Emily Feng discussed her 2025 book, “Let Only Red Flowers Bloom: Identity and Belonging in Xi Jinping’s China,” an investigation into the identity and individuality of Chinese people, which she said seeks to challenge the “monolithic” understanding the American public has of the Chinese state. The U.S.-China Education Trust, a nonprofit organization that seeks to bolster American and Chinese relations, hosted the event as part of its new “China Connections” series, which features monthly presentations from experts on China.
The book follows the stories of nearly two dozen people resisting conformity to Chinese President Xi Jinping’s narrowing vision of what it means to be culturally and ideologically Chinese as he works to create a singular identity for the country. The subjects include a Uyghur family that was separated — the Chinese government was accused by governments and human rights groups of genocide against the Uyghurs in 2021 after reports that it had detained hundreds of thousands of Uyghurs in “reeducation camps” — a human rights lawyer and a teacher from Mongolia who in 2020 refused to stop speaking his native language, which the Chinese government has limited in schools under the claim that school books in Mandarin Chinese are “higher quality.”
Feng said she began her career in journalism knowing she wanted to be a foreign correspondent hoping to report in Myanmar, but the high cost of living and upending of free speech policies by the government in 2015 made it infeasible. Feng said she instead went to China on a tourist visa and decided to stay because it offered an “amazingly diverse” range of stories to cover.
“This is obvious I think for anyone who’s written or lived in China, but China is just not a monolith,” Feng said. “This is about identity, and it’s about highlighting the organic diversity of identity in China.”
Feng said most Americans overlook the differing political values and individuality among Chinese people. She said when American policymakers talk about a “threat from China,” like cultural and economic espionage, they ignore Chinese cultural diversity, which creates negative perceptions of all Chinese people as having malicious intent or working for the government.
“That is treating a category of people in a country as a monolith, which is just not what happens, and it’s honestly not productive or effective in any way,” Feng said.
Feng said Western media coverage usually ignores the humanity of individuals in China. She said her work in China has centered on the diversity of cultures throughout the country by talking to people about their lives and views of the country’s politics and culture.
“I think everyone is kind of interesting,” Feng said. “And I am on all platforms at all times messaging strangers, and sometimes they respond, and sometimes they end up as a character in a book.”

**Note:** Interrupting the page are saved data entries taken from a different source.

(* ===== verification/Manager.v ===== *)
(** * The sync manager (src/synckit: manager.go, sync.go)

    Push, pull and full synchronisation, auto-sync, subscriptions and closing,
    over any store and transport that implement the interfaces.  A small state
    monad threads the world (store, transport, manager, recorded effects); the
    environment supplies what the run cannot know: the clock, the polls of
    every context that is handed out, transition identifiers and the messages
    the projection runners send.  Logging is left out: it has no effect here. *)
From S2P Require Import Prelude Types Json Errors Versions StateMachine SyncState Resolvers.
From S2P Require Import Interfaces Detect.
From S2P Require MemStore.
From stdpp Require Import options.

Record RetryConfig := mkRetry { MaxAttempts : Z; InitialDelay : Z; MaxDelay : Z }.

(** The metrics collector is never nil in a constructed manager. *)
Record SyncOptions := mkSyncOptions {
  PushOnly : bool;
  PullOnly : bool;
  ConflictResolver : option Resolver;
  EventFilter : option (option Event → outcome bool);
  BatchSize : Z;
  SyncInterval : Z;
  Retry : option RetryConfig;
  EnableValidation : bool;
  Timeout : Z;
  EnableCompression : bool
}.

Record SyncResult := mkResult {
  EventsPushed : nat;
  EventsPulled : nat;
  ConflictsResolved : nat;
  res_Errors : list error;
  StartTime : Z;
  res_Duration : Z;
  LocalVersion : option Version;
  RemoteVersion : option Version
}.
Definition new_result (start : Z) : SyncResult := mkResult 0 0 0 [] start 0 None None.
Definition add_error (e : error) (r : SyncResult) : SyncResult :=
  mkResult (EventsPushed r) (EventsPulled r) (ConflictsResolved r) (res_Errors r ++ [e])
    (StartTime r) (res_Duration r) (LocalVersion r) (RemoteVersion r).
Definition set_pushed (n : nat) (r : SyncResult) : SyncResult :=
  mkResult n (EventsPulled r) (ConflictsResolved r) (res_Errors r) (StartTime r) (res_Duration r)
    (LocalVersion r) (RemoteVersion r).
Definition set_pulled (n conflicts : nat) (remote : option Version) (r : SyncResult) : SyncResult :=
  mkResult (EventsPushed r) n conflicts (res_Errors r) (StartTime r) (res_Duration r)
    (LocalVersion r) remote.
Definition set_local (v : option Version) (r : SyncResult) : SyncResult :=
  mkResult (EventsPushed r) (EventsPulled r) (ConflictsResolved r) (res_Errors r) (StartTime r)
    (res_Duration r) v (RemoteVersion r).
Definition set_duration (d : Z) (r : SyncResult) : SyncResult :=
  mkResult (EventsPushed r) (EventsPulled r) (ConflictsResolved r) (res_Errors r) (StartTime r) d
    (LocalVersion r) (RemoteVersion r).

(** The projection runners are counted; [ProjectionRunner] is an interface, so
    what [ApplySince] returns, whether a worker slot came free in time and the
    order of the answers are the environment's. *)
Record ProjectionConfig := mkProjection {
  Runners : nat; RunOnSync : bool; MaxWorkers : Z; ProjTimeout : Z
}.
Inductive ProjMsg :=
  | ProjAnswer (runner : nat) (slot : bool) (applied : option error)
  | ProjTimedOut.

Inductive MetricCall :=
  | RecordSyncDuration (op : string)
  | RecordSyncEvents (pushed pulled : nat)
  | RecordSyncErrors (op reason : string)
  | RecordConflicts (n : nat).

(** [autoSyncCancel] names the auto-sync goroutine it would cancel. *)
Record syncManager := mkManager {
  options : SyncOptions;
  stateMachine : option (machine SyncState);
  autoSyncCancel : option nat;
  autoSyncInterval : Z;
  subscribers : list nat;
  closed : bool;
  projectionConfig : option ProjectionConfig
}.

(** An auto-sync goroutine: cancelled or not, and still looping or not. *)
Record AutoSync := mkAuto { cancelled : bool; looping : bool }.

Record Env := mkEnv {
  e_ctx : nat → CtxView;
  e_clock : nat → Z;
  e_tid : nat → string;
  e_projection : nat → ProjMsg
}.

Record World (St T : Type) := mkWorld {
  w_store : St;
  w_transport : T;
  w_mgr : syncManager;
  w_autos : list AutoSync;
  w_tick : nat;
  w_metrics : list MetricCall;
  w_notified : list (nat * SyncResult)
}.
Arguments mkWorld {St T}.
Arguments w_store {St T}.
Arguments w_transport {St T}.
Arguments w_mgr {St T}.
Arguments w_autos {St T}.
Arguments w_tick {St T}.
Arguments w_metrics {St T}.
Arguments w_notified {St T}.

(** ** The monad *)
Section monad.
Context {St T : Type}.

Definition M (A : Type) : Type := Env → World St T → outcome (World St T * A).
Definition mret {A} (a : A) : M A := λ _ w, Done (w, a).
Definition mbind {A B} (m : M A) (f : A → M B) : M B := λ env w,
  match m env w with Done (w', a) => f a env w' | Panic why => Panic why end.
Definition lift {A} (o : outcome A) : M A := λ _ w,
  match o with Done a => Done (w, a) | Panic why => Panic why end.

Definition tick (w : World St T) : World St T :=
  mkWorld (w_store w) (w_transport w) (w_mgr w) (w_autos w) (S (w_tick w)) (w_metrics w)
    (w_notified w).
Definition put_store (s : St) (w : World St T) : World St T :=
  mkWorld s (w_transport w) (w_mgr w) (w_autos w) (w_tick w) (w_metrics w) (w_notified w).
Definition put_transport (t : T) (w : World St T) : World St T :=
  mkWorld (w_store w) t (w_mgr w) (w_autos w) (w_tick w) (w_metrics w) (w_notified w).
Definition put_mgr (m : syncManager) (w : World St T) : World St T :=
  mkWorld (w_store w) (w_transport w) m (w_autos w) (w_tick w) (w_metrics w) (w_notified w).
Definition put_autos (l : list AutoSync) (w : World St T) : World St T :=
  mkWorld (w_store w) (w_transport w) (w_mgr w) l (w_tick w) (w_metrics w) (w_notified w).

Definition now : M Z := λ env w, Done (tick w, e_clock env (w_tick w)).
(** A fresh view of a context. *)
Definition ctx : M CtxView := λ env w, Done (tick w, e_ctx env (w_tick w)).
(** [select { case <-ctx.Done(): ...; default: }]. *)
Definition poll : M (option CtxErr) := λ env w, Done (tick w, e_ctx env (w_tick w) 0%nat).
Definition get_mgr : M syncManager := λ _ w, Done (w, w_mgr w).
Definition metric (c : MetricCall) : M () := λ _ w,
  Done (mkWorld (w_store w) (w_transport w) (w_mgr w) (w_autos w) (w_tick w) (w_metrics w ++ [c])
          (w_notified w), ()).
Definition set_machine (sm : option (machine SyncState)) (m : syncManager) : syncManager :=
  mkManager (options m) sm (autoSyncCancel m) (autoSyncInterval m) (subscribers m) (closed m)
    (projectionConfig m).
(* ===== verification/Workflow.v ===== *)
(** * Conflict workflows (src/synckit/statemachine/conflict_workflow.go)

    The record of one resolution, its audit trail, and the manager that keeps
    the active workflows by conflict identifier.  Workflows are shared by
    reference: the manager's map names cells of [heap]. *)
From S2P Require Import Prelude Types Json Errors Versions StateMachine DcrState.
From stdpp Require Import options.

Record RuleEvaluation := mkRuleEvaluation {
  RuleName : string; Matched : bool; EvaluatedAt : Z; EvalDuration : Z; EvalError : option error;
  EvalMetadata : gomap any
}.
Record RuleFailure := mkRuleFailure {
  FailedRule : string; Failure : error; FailedAt : Z; FailContext : string; Retryable : bool;
  FailMetadata : gomap any
}.
Record WorkflowPerformanceMetrics := mkPerf {
  TotalDuration : Z; AnalysisDuration : Z; RulesDuration : Z; ResolutionDuration : Z;
  RulesEvaluated : nat; RulesMatched : nat; RulesFailed : nat; MemoryUsage : Z
}.
Definition no_perf : WorkflowPerformanceMetrics := mkPerf 0 0 0 0 0 0 0 0.
Record WorkflowOptions := mkWorkflowOptions {
  EnableDetailedTracking : bool; MaxRuleEvaluations : Z; MaxStateHistory : Z;
  TrackPerformance : bool; IncludeMetadata : bool
}.
Definition DefaultWorkflowOptions : WorkflowOptions := mkWorkflowOptions true 100 50 true true.

(** [endTime] is [None] while it is the zero time. *)
Record ConflictWorkflow := mkWorkflow {
  conflict : Conflict;
  conflictID : string;
  wf_startTime : Z;
  endTime : option Z;
  rulesEvaluated : list RuleEvaluation;
  rulesMatched : list string;
  rulesFailed : list RuleFailure;
  decision : string;
  reasons : list string;
  resolvedEvents : list EventWithVersion;
  stateHistory : list (StateTransition ConflictResolutionState);
  analysisResults : gmap string any;
  performanceMetrics : WorkflowPerformanceMetrics
}.
(* ===== verification/StatefulResolver.v ===== *)
(** * The stateful resolver (src/synckit/stateful_resolver.go,
    src/synckit/statemachine/stateful_resolver.go)

    The dynamic resolver wrapped with a state machine, workflow tracking and
    performance metrics.  A panic of application code unwinds the call but
    leaves the resolver as it is then, so the monad keeps the state of a panic.
    Hooks are recorded as calls; loggers are left out. *)
From S2P Require Import Prelude Types Json Errors Versions StateMachine DcrState Resolvers.
From S2P Require Import Workflow.
From stdpp Require Import options.

(** The text of a time with nanoseconds ([time.RFC3339Nano]). *)
Class NanoText := { rfc3339nano : Z → string }.

(** Which observability hooks are set. *)
Record ObservabilityHooks := mkObsHooks {
  OnStateTransition : bool; OnStateTransitionFailed : bool;
  OnWorkflowStarted : bool; OnWorkflowCompleted : bool; OnWorkflowFailed : bool;
  OnRuleEvaluationStarted : bool; OnRuleEvaluationCompleted : bool; OnRuleEvaluationFailed : bool;
  OnMetricsRecorded : bool; OnPerformanceThreshold : bool
}.
Record StatefulResolverOptions := mkStatefulOptions {
  EnableStateMachine : bool; MaxStateHistorySize : Z; StateTransitionTimeout : Z;
  EnableWorkflowTracking : bool; MaxConcurrentWorkflows : Z; WorkflowRetentionTime : Z;
  WorkflowOpts : option WorkflowOptions;
  EnablePerformanceMetrics : bool; MetricsRetentionTime : Z; EnableAuditTrail : bool;
  AuditRetentionTime : Z;
  ObsHooks : option ObservabilityHooks
}.
Definition second : Z := 1000000000.
Definition DefaultStatefulResolverOptions : StatefulResolverOptions :=
  mkStatefulOptions true 100 (5 * second) true 1000 (24 * 3600 * second)
    (Some DefaultWorkflowOptions) true (7 * 24 * 3600 * second) true (30 * 24 * 3600 * second) None.

(** The seven fields nothing ever writes (failures of rules, transition and
    memory figures, peak) are left out: they stay zero. *)
Record ResolverPerformanceMetrics := mkMetrics {
  TotalConflictsResolved : Z; TotalResolutionTime : Z; AverageResolutionTime : Z;
  FastestResolutionTime : Z; SlowestResolutionTime : Z;
  AutoResolvedCount : Z; ManualReviewCount : Z; EscalatedCount : Z; FailedCount : Z;
  RuleEvaluationCount : Z; RuleMatchCount : Z;
  CurrentActiveWorkflows : nat;
  LastResetTime : Z; MetricsCollectionStart : Z
}.
Definition new_metrics (started reset : Z) : ResolverPerformanceMetrics :=
  mkMetrics 0 0 0 0 0 0 0 0 0 0 0 0 reset started.

(** ** The performance tracker *)
Record PerformanceTracker := mkTracker {
  pt_startTime : Z; lastCheckpoint : Z; checkpoints : gmap string Z; durations : gmap string Z;
  counters : gmap string Z
}.
Definition NewPerformanceTracker (now : Z) : PerformanceTracker := mkTracker now now ∅ ∅ ∅.
Definition Checkpoint (now : Z) (name : string) (pt : PerformanceTracker)
    : PerformanceTracker * Z :=
  let duration := time_sub now (lastCheckpoint pt) in
  (mkTracker (pt_startTime pt) now (<[name := now]> (checkpoints pt))
     (<[name := duration]> (durations pt)) (counters pt), duration).
Definition Increment (name : string) (pt : PerformanceTracker) : PerformanceTracker :=
  mkTracker (pt_startTime pt) (lastCheckpoint pt) (checkpoints pt) (durations pt)
    (<[name := i64 (default 0 (counters pt !! name) + 1)]> (counters pt)).
Definition GetDuration (name : string) (pt : PerformanceTracker) : Z :=
  default 0 (durations pt !! name).
Definition GetCounter (name : string) (pt : PerformanceTracker) : Z :=
  default 0 (counters pt !! name).
Definition GetTotalDuration (now : Z) (pt : PerformanceTracker) : Z := time_sub now (pt_startTime pt).
Record PerformanceTrackerSummary := mkTrackerSummary {
  SummaryStart : Z; SummaryTotal : Z; SummaryCheckpoints : gmap string Z;
  SummaryDurations : gmap string Z; SummaryCounters : gmap string Z
}.
Definition GetSummary `{!MapRange} (now : Z) (pt : PerformanceTracker) : PerformanceTrackerSummary :=
  mkTrackerSummary (pt_startTime pt) (GetTotalDuration now pt) (copy_map (range (checkpoints pt)))
    (copy_map (range (durations pt))) (copy_map (range (counters pt))).

(** ** The resolver *)
Record StatefulDynamicResolver := mkStateful {
  base : resolverOptions;
  sdr_machine : option ConflictResolutionStateMachine;
  sdr_workflows : option WorkflowManager;
  sdr_options : StatefulResolverOptions;
  sdr_metrics : option ResolverPerformanceMetrics;
  stateObservers : list nat;
  enabled : bool
}.

(** What the outside sees: hooks of the wrapped resolver and of the wrapper. *)
Inductive StatefulCall :=
  | BaseHook (h : HookCall)
  | WorkflowStarted (id : string) (c : Conflict)
  | WorkflowCompleted (id : string) (trail : ConflictAuditTrail)
  | RuleEvaluationStarted (id rule : string)
  | RuleEvaluationCompleted (id rule : string) (matched : bool) (duration : Z)
  | RuleEvaluationFailed (id rule : string) (err : error)
  | MetricsRecorded (m : ResolverPerformanceMetrics)
  | StateTransitioned (from to : ConflictResolutionState) (metadata : gomap any)
  | StateTransitionFailed (from to : ConflictResolutionState) (err : error).

(** [resolverStateObserver], the observer of the resolver's own machine; the
    machine calls it from a goroutine per transition. *)
Definition observer_OnTransition (h : ObservabilityHooks)
    (tr : StateTransition ConflictResolutionState) : list StatefulCall :=
  if OnStateTransition h then [StateTransitioned (From tr) (To tr) (TMetadata tr)] else [].
Definition observer_OnTransitionFailed (h : ObservabilityHooks) (from to : ConflictResolutionState)
    (err : error) : list StatefulCall :=
  if OnStateTransitionFailed h then [StateTransitionFailed from to err] else [].
(** Its identity among the machine's observers. *)
Definition own_observer : nat := 0.

Definition with_sdr_machine (sm : option ConflictResolutionStateMachine)
    (r : StatefulDynamicResolver) : StatefulDynamicResolver :=
  mkStateful (base r) sm (sdr_workflows r) (sdr_options r) (sdr_metrics r) (stateObservers r)
    (enabled r).
Definition with_workflows (m : option WorkflowManager) (r : StatefulDynamicResolver) :=
  mkStateful (base r) (sdr_machine r) m (sdr_options r) (sdr_metrics r) (stateObservers r)
    (enabled r).
Definition with_metrics (p : option ResolverPerformanceMetrics) (r : StatefulDynamicResolver) :=
  mkStateful (base r) (sdr_machine r) (sdr_workflows r) (sdr_options r) p (stateObservers r)
    (enabled r).

Definition SubscribeToStateChanges (o : nat) (r : StatefulDynamicResolver) :=
  mkStateful (base r) (DcrState.Subscribe (Some o) <$> sdr_machine r) (sdr_workflows r)
    (sdr_options r) (sdr_metrics r) (stateObservers r ++ [o]) (enabled r).

(** [t0], [t1] and [t2] are the clock readings of the machine and the metrics. *)
Definition NewStatefulDynamicResolver (t0 t1 t2 : Z) (baseResolver : option resolverOptions)
    (opts : option StatefulResolverOptions) : result error StatefulDynamicResolver :=
  match baseResolver with
  | None => Err (ErrMsg "base resolver cannot be nil")
  | Some b =>
      let o := default DefaultStatefulResolverOptions opts in
      let sm :=
        if EnableStateMachine o
        then (NewConflictResolutionStateMachine t0
                (Some (mkConfig DCRIdle None None false (MaxStateHistorySize o) true
                         "StatefulDynamicResolver"))).1
        else None in
      let r := mkStateful b sm (if EnableWorkflowTracking o then Some NewWorkflowManager else None) o
                 (if EnablePerformanceMetrics o then Some (new_metrics t1 t2) else None) [] true in
      Ok (match ObsHooks o, sm with
          | Some _, Some _ => SubscribeToStateChanges own_observer r
          | _, _ => r
          end)
  end.
Definition NewStatefulDynamicResolverFromOptions (t0 t1 t2 : Z) (dynamicOpts : list Option_)
    (opts : option StatefulResolverOptions) : result error StatefulDynamicResolver :=
  match NewDynamicResolver dynamicOpts with
  | Err e => Err e
  | Ok b => NewStatefulDynamicResolver t0 t1 t2 (Some b) opts
  end.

Feng said the country changed from when she first arrived in 2015 to when she left in 2022 and was not allowed back into the country due to the government’s attempts to control ethnic minorities through digital surveillance and restrictive COVID-19 protocols. She said digital surveillance became increasingly “pervasive,” which along with the tight health restrictions became “hindrances” to her reporting.
“The book begins in kind of the economic heartland of mainland China, the East Coast, but it gradually takes us out to the historical borderlands of the Qing empire, finally to Taiwan,” Feng said.

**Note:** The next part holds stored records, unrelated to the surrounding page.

(** ** Properties *)

(** Remark: however the handler, the machine and their goroutines are interleaved,
    at most one timeout is live, the one the handler can cancel; stopping leaves
    none, and starting leaves exactly one for the state the machine is in, with
    that state's timeout or the default, unless timeouts are off or the timeout
    is not positive. *)
Theorem at_most_one_timeout {T} `{EqDecision0 : EqDecision T} `{!Countable T} {SK : StateKind T}
    {TY : StateType T} (sm : machine T) (cfg : TimeoutConfig T) (h : TimeoutHandler T)
    (Hrun : rtc th_step (NewTimeoutHandler sm cfg) h) :
  (∀ i m, monitors h !! i = Some m → live m → currentTimeout h = Some i)
  ∧ (∀ i m, monitors (StopTimeout h) !! i = Some m → ¬ live m)
  ∧ let s := Current (stateMachine h) in
    let d := default (DefaultTimeout (config h)) (timeouts h !! s) in
    (EnableTimeouts (config h) = true → 0 < d →
       last (monitors (StartTimeout h)) = Some (mkMonitor s d None false false)
       ∧ currentTimeout (StartTimeout h) = Some (length (monitors h)))
    ∧ (EnableTimeouts (config h) = true → d ≤ 0 →
         ∀ i m, monitors (StartTimeout h) !! i = Some m → ¬ live m).
Proof.
  assert (one_live h) as Hl.
  { assert (one_live (NewTimeoutHandler sm cfg)) as H0 by (by intros i m).
    revert H0. induction Hrun as [|h1 h2 h3 Hs _ IH]; [done|]. intros H1.
    by apply IH, (th_step_one_live h1). }
  split; [exact Hl|]. split; [by intros i m; apply StopTimeout_none|]. cbn zeta.
  destruct (StopTimeout_fields h) as (Hsm & Hts & Hcfg & Hlen & _).
  unfold StartTimeout, getTimeoutForState. rewrite Hsm, Hts, Hcfg.
  set (d := default _ _). split; intros -> Hd; cbn [negb].
  - destruct (Z.leb_spec d 0); [lia|]. cbn. by rewrite last_snoc, Hlen.
  - destruct (Z.leb_spec d 0); [|lia]. intros i m. by apply StopTimeout_none.
Qed.

(** Remark: what a timeout does to the machine, for every action: an attempt to
    reach the target state, or the first allowed of the four failure states (of
    string-typed machines only), or the initial state; an attempt the rules
    refuse leaves the state alone, and so do the two passive actions.  The
    callback is called first, and only if set. *)
Theorem handleTimeout_outcome {T} `{EqDecision0 : EqDecision T} `{!Countable T} {SK : StateKind T}
    {TY : StateType T} (now : Z) (tid : string) (s : T) (d : Z) (h : TimeoutHandler T)
    (Hwf : well_formed (stateMachine h)) :
  let sm := stateMachine h in
  let h' := handleTimeout now tid s d h in
  let goal := match Action (config h) with
              | TimeoutActionTransition => match TargetState (config h) with Target t => Some t | _ => None end
              | TimeoutActionFail => failure_target sm
              | TimeoutActionReset => Some (InitialState (StateMachine.config sm))
              | _ => None
              end in
  callbacks h' = callbacks h ++ (if onTimeout h then [(s, d)] else [])
  ∧ state (stateMachine h') =
      match goal with Some t => if decide (accepts sm (state sm) t) then t else state sm
                 | None => state sm end.
Proof.
  assert (∀ to md, state (TransitionWithContext now tid to md (stateMachine h)).1 =
    if decide (accepts (stateMachine h) (state (stateMachine h)) to) then to
    else state (stateMachine h)) as Htr.
  { intros to md. destruct (decide _) as [Ha|Hr].
    - rewrite Transition_accepted by done. by apply commit_fields.
    - destruct (Transition_rejected now tid to md _ Hr) as (err & e & ->). apply reject_fields. }
  cbn zeta. unfold handleTimeout. set (h1 := if onTimeout h then _ else h).
  assert (stateMachine h1 = stateMachine h ∧ config h1 = config h
          ∧ callbacks h1 = callbacks h ++ (if onTimeout h then [(s, d)] else [])) as (Hsm & Hcfg & Hcb).
  { unfold h1. destruct (onTimeout h); cbn; [done|by rewrite app_nil_r]. }
  rewrite Hcfg, <-Hcb. rewrite <-Hsm in *. unfold failure_target.
  destruct (Action (config h)); try done.
  - unfold handleTimeoutTransition. rewrite Hcfg. destruct (TargetState (config h)); try done.
    rewrite transition_machine. split; [apply transition_monitors|apply Htr].
  - unfold handleTimeoutFail. rewrite try_failures_spec.
    destruct (head _) as [t|]; [|done]. rewrite transition_machine.
    split; [apply transition_monitors|apply Htr].
  - unfold handleTimeoutReset, Reset.
    pose proof (Htr (InitialState (StateMachine.config (stateMachine h1))) (Some {["reset" := AnyBool true]})) as Hr.
    by destruct (TransitionWithContext _ _ _ _ _).
Qed.

(** Remark: a timeout acts on whatever state the machine is in when it fires.  With
    an observer restarting the timeout after each transition, a timer that runs
    out around a transition from [s] to [t] still fires, before or after the
    observer cancels it, and takes the machine out of [t], a state it has just
    entered, into the failure state. *)
Theorem stale_timeout_fires {T} `{EqDecision0 : EqDecision T} `{!Countable T} {SK : StateKind T}
    {TY : StateType T} (sm : machine T) (cfg : TimeoutConfig T) (t bad : T) (start now : Z)
    (Hwf : well_formed sm) (Hon : EnableTimeouts cfg = true) (Hpos : 0 < DefaultTimeout cfg)
    (Hact : Action cfg = TimeoutActionTransition) (Htarget : TargetState cfg = Target bad)
    (Hnow : start + DefaultTimeout cfg ≤ now)
    (Hto : accepts sm (state sm) t) (Hbad : accepts sm t bad) :
  ∃ h1 h2 h3 h2' h3',
    rtc th_step (NewTimeoutObserver (NewTimeoutHandler sm cfg)) h1
    ∧ h2 = transition now "" t None h1 ∧ state (stateMachine h2) = t
    ∧ monitor_fire now "" 0 h2 = Some h3 ∧ state (stateMachine h3) = bad
    ∧ h2' = OnTransition h2 ∧ (m ← monitors h2' !! 0%nat; Some (cancelled m)) = Some true
    ∧ monitor_fire now "" 0 h2' = Some h3' ∧ state (stateMachine h3') = bad.
Proof.
  set (h0 := NewTimeoutObserver (NewTimeoutHandler sm cfg)).
  set (m0 := mkMonitor (state sm) (DefaultTimeout cfg) (Some (start + DefaultTimeout cfg)) false false).
  set (h1 := with_monitors (Some 0%nat) [m0] h0).
  assert (rtc th_step h0 h1) as H1.
  { assert (StartTimeout h0
      = with_monitors (Some 0%nat) [mkMonitor (state sm) (DefaultTimeout cfg) None false false] h0) as Hst.
    { unfold StartTimeout, getTimeoutForState. cbn. rewrite Hon, lookup_empty. cbn.
      by destruct (Z.leb_spec (DefaultTimeout cfg) 0); [lia|]. }
    eapply rtc_l; [apply th_start|]. rewrite Hst. apply rtc_once.
    by apply (th_begin start 0). }
  pose proof (Transition_accepted now "" t None sm Hto) as Htr.
  destruct (commit_fields now "" (state sm) t None sm Hwf) as ((Hc & Hv & _) & Hst & _ & Hh & _).
  set (sm2 := commit now "" (state sm) t None sm) in *.
  assert (accepts sm2 (state sm2) bad) as Hbad2 by (unfold accepts; by rewrite Hc, Hv, Hst).
  assert (well_formed sm2) as Hwf2.
  { unfold well_formed, max_history. rewrite Hc, Hh. split; [apply Hwf|apply length_keep]. }
  assert (transition now "" t None h1 = with_machine sm2 true h1) as H2.
  { unfold transition. cbn [stateMachine h1 h0 with_monitors NewTimeoutObserver NewTimeoutHandler].
    by rewrite Htr. }
  assert (∀ md, state (TransitionWithContext now "" bad md sm2).1 = bad) as Hgo.
  { intros md. rewrite (Transition_accepted now "" bad md sm2 Hbad2). by apply commit_fields. }
  assert (∀ h m, config h = cfg → stateMachine h = sm2 → onTimeout h = false →
    monitors h !! 0%nat = Some m → deadline m = Some (start + DefaultTimeout cfg) → finished m = false →
    ∃ h', monitor_fire now "" 0 h = Some h' ∧ state (stateMachine h') = bad) as Hfire.
  { intros h m Hcfg Hsm Hcb Hm Hd Hf. unfold monitor_fire. rewrite Hm. cbn. rewrite Hd. cbn.
    rewrite Hf. destruct (Z.leb_spec (start + DefaultTimeout cfg) now); [|lia]. cbn.
    eexists. split; [done|]. unfold handleTimeout. cbn. rewrite Hcb. cbn. rewrite Hcfg, Hact.
    unfold handleTimeoutTransition. cbn. rewrite Hcfg, Htarget, transition_machine. cbn.
    rewrite Hsm. apply Hgo. }
  destruct (Hfire (with_machine sm2 true h1) m0) as (h3 & Hf3 & Hb3); [done..|].
  set (h2' := OnTransition (with_machine sm2 true h1)).
  assert (∃ m, monitors h2' !! 0%nat = Some m ∧ deadline m = Some (start + DefaultTimeout cfg)
    ∧ finished m = false ∧ cancelled m = true) as (m & Hm & Hd & Hfin & Hcan).
  { exists (cancel m0). split; [|done]. unfold h2', OnTransition, StartTimeout. cbn. rewrite Hon. cbn.
    by destruct (_ <=? 0). }
  assert (config h2' = cfg ∧ stateMachine h2' = sm2 ∧ onTimeout h2' = false) as (? & ? & ?).
  { unfold h2', OnTransition, StartTimeout. cbn. rewrite Hon. cbn. by destruct (_ <=? 0). }
  destruct (Hfire h2' m) as (h3' & Hf3' & Hb3'); [done..|].
  exists h1, (with_machine sm2 true h1), h3, h2', h3'. rewrite H2. split_and!; try done.
  by rewrite Hm; cbn; rewrite Hcan.
Qed.

(** *** Metrics *)
(** Recorded timeouts: clock reading, state and duration. *)
Definition timeout_record : Type := (Z * string * Z).
Definition record_timeouts (xs : list timeout_record) (m : TimeoutMetrics) : TimeoutMetrics :=
  fold_left (λ m x, RecordTimeout x.1.1 x.1.2 x.2 m) xs m.
Definition occurrences (s : string) (xs : list timeout_record) : Z :=
  Z.of_nat (length (filter (λ x, x.1.2 = s) xs)).

Record tracks (xs : list timeout_record) (m : TimeoutMetrics) : Prop := {
  tracks_total : TotalTimeouts m = Z.of_nat (length xs);
  tracks_states : ∀ s, default 0 (TimeoutsByState m !! s) = occurrences s xs;
  tracks_max : MaxTimeoutTime m = foldr Z.max 0 (snd <$> xs);
  tracks_average : xs ≠ [] → ∀ lo hi, Forall (λ x, lo ≤ x.2 ≤ hi) xs → lo ≤ AverageTimeoutTime m ≤ hi;
  tracks_range : 0 ≤ AverageTimeoutTime m < 2 ^ 63
}.

Lemma quot_towards a n : 0 < n → (0 ≤ a → 0 ≤ Z.quot a n ≤ a) ∧ (a ≤ 0 → a ≤ Z.quot a n ≤ 0).
Proof.
  intros Hn. split; intros Ha.
  - split; [by apply Z.quot_pos|]. apply Z.quot_le_upper_bound; nia.
  - assert (Z.quot a n = - Z.quot (- a) n) as -> by (rewrite Z.quot_opp_l by lia; lia).
    assert (0 ≤ Z.quot (- a) n ≤ - a); [|lia].
    split; [apply Z.quot_pos; lia|]. apply Z.quot_le_upper_bound; nia.
Qed.

Lemma occurrences_snoc s xs x :
  occurrences s (xs ++ [x]) = occurrences s xs + (if decide (x.1.2 = s) then 1 else 0).
Proof.
  unfold occurrences. rewrite filter_app, length_app, filter_cons.
  rewrite Nat2Z.inj_add. by repeat case_decide.
Qed.
Lemma occurrences_bound s xs : 0 ≤ occurrences s xs ≤ Z.of_nat (length xs).
Proof. unfold occurrences. split; [lia|]. apply inj_le, length_filter. Qed.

Feng said the book was a “project in empathy,” as she connected with individuals in China and shared their stories in her writing. She said she hopes those who follow U.S.-China relations learn from her book, but the people she writes have compelling stories as individuals aside from geopolitical relations.
“Mostly I hope that people who don’t follow China, don’t monitor news about China can still pick up the book and go, ‘These are people whose stories are interesting on their own, not because they’re news, not because they affect geopolitics or the U.S.-China relationship in any way,’” Feng said.